TASK DIRECTIONS.
From the entries below, output the line with "(** [a < b] on floats. *)" and each following line up to and including the line with "Definition sum (l", exactly as written.

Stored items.
+===+

(** A [Message] element in what the loop pushes for an entry. *)
Lemma render_entry_message_item threadList state_editing
    (messageGroupStyles : gmap string (list string)) (readData : gmap string (list User))
    lastReceivedId x pushed key p :
  render_entry threadList state_editing messageGroupStyles readData lastReceivedId x
  = Some pushed ->
  MessageItem key p ∈ pushed ->
  exists m, x = EMsg m /\ rendered_as_message m = true
    /\ p = mkMessageProps m
             (default [] (messageGroupStyles !! property_key (msg_id m)))
             (default [] (readData !! property_key (msg_id m)))
             (if bool_decide (lastReceivedId = Some (msg_id m)) then lastReceivedId else None)
             (negb (String.eqb state_editing "") && bool_decide (Some state_editing = msg_id m)).
Proof.
  unfold render_entry, rendered_as_message. destruct x as [m|d|e].
  - destruct (String.eqb (msg_type m) "message.date") eqn:H1.
    { destruct threadList; [|done]. intros [= <-]. by intros ?%elem_of_nil. }
    destruct (String.eqb (msg_type m) "channel.event") eqn:H2; simpl.
    { destruct (String.eqb (msg_type m) "system"); [|done].
      intros [= <-]. intros Hin%list_elem_of_singleton. done. }
    destruct (String.eqb (msg_type m) "system") eqn:H3; simpl.
    { intros [= <-]. intros Hin%list_elem_of_singleton. done. }
    destruct (String.eqb (msg_type m) "message.read") eqn:H4; simpl.
    { intros [= <-]. by intros ?%elem_of_nil. }
    intros [= <-]. intros Hin%list_elem_of_singleton. injection Hin as _ ->.
    exists m. by rewrite H1, H2, H3, H4.
  - destruct threadList; intros [= <-]; [by intros ?%elem_of_nil|].
    intros Hin%list_elem_of_singleton. done.
  - intros [= <-]. intros Hin%list_elem_of_singleton. done.
Qed.
(** * PyRush: a shallow embedding of the load-execution engine

    The development follows the Python sources:
    - [pyrush/models.py]    : [RequestResult];
    - [pyrush/requestor.py] : [make_request] and [worker];
    - [pyrush/core.py]      : [StressTester.run_test] (queue set-up, the
                              ramp of the step load and the cut of a
                              duration-capped run) and
                              [StressTester.generate_statistics];
    - [pyrush/config.py]    : [parse_duration], [parse_headers_from_args],
                              [parse_auth_from_args] and
                              [create_test_config_from_args].

    Conventions of the embedding.
    - Python [int] is [Z]; request IDs and lengths are [nat].
    - Python [float] values (response times, time stamps) are exact
      rationals [Q]: rounding of binary floating point is not modelled.
      A number stored in the statistics dict is kept by its value, as a
      [Q], whether Python holds it as an [int] or as a [float].
    - Python [str] is [string], except the text searched by the body
      assertion and the strings of the command line read by
      [config.py], which are lists of Unicode code points, and the
      error message of a result, which is kept as the data it is built
      from.
    - A Python [dict] is a [gmap]; a function that may raise returns an
      [option] ([None] is the raised exception).
    - What the world answers to a request (the clock, the files, the
      HTTP layer) is an input of the step that ends the request. *)

From Stdlib Require Import QArith Qround Qreals Reals Psatz Lia Sorted Ascii.
From Stdlib.Strings Require Import Byte.
From stdpp Require Import gmap strings list fin_maps.

Local Open Scope Z_scope.

(** ** Python built-ins on lists of floats *)

Module Py.

(** [a < b] on floats. *)
Definition Qltb (a b : Q) : bool := negb (Qle_bool b a).

(** [min(l)]: the first smallest item; [ValueError] on an empty list. *)
Definition min (l : list Q) : option Q :=
  match l with
  | [] => None
  | x :: xs => Some (foldl (fun best item => if Qltb item best then item else best) x xs)
  end.

(** [max(l)]: the first largest item; [ValueError] on an empty list. *)
Definition max (l : list Q) : option Q :=
  match l with
  | [] => None
  | x :: xs => Some (foldl (fun best item => if Qltb best item then item else best) x xs)
  end.

(** [sum(l)]. *)
Definition sum (l : list Q) : Q := foldl Qplus (0 : Q) l.

(** [sorted(l)]: a stable sort; insertion from the right keeps equal
    items in their order of appearance. *)
Fixpoint insert_sorted (x : Q) (l : list Q) : list Q :=
  match l with
  | [] => [x]
  | y :: l' => if Qle_bool x y then x :: y :: l' else y :: insert_sorted x l'
  end.

Definition sorted (l : list Q) : list Q := foldr insert_sorted [] l.

(** [l[i]] for a Python index [i], negative indices counting from the
    end; [IndexError] out of range. *)
Definition index {A} (l : list A) (i : Z) : option A :=
  if Z.ltb i 0
  then (if Z.ltb (i + Z.of_nat (length l)) 0 then None
        else l !! Z.to_nat (i + Z.of_nat (length l)))
  else l !! Z.to_nat i.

+===+

ANSWER SECTION.
(** [a < b] on floats. *)
Definition Qltb (a b : Q) : bool := negb (Qle_bool b a).

(** [min(l)]: the first smallest item; [ValueError] on an empty list. *)
Definition min (l : list Q) : option Q :=
  match l with
  | [] => None
  | x :: xs => Some (foldl (fun best item => if Qltb item best then item else best) x xs)
  end.

(** [max(l)]: the first largest item; [ValueError] on an empty list. *)
Definition max (l : list Q) : option Q :=
  match l with
  | [] => None
  | x :: xs => Some (foldl (fun best item => if Qltb best item then item else best) x xs)
  end.

(** [sum(l)]. *)
Definition sum (l : list Q) : Q := foldl Qplus (0 : Q) l.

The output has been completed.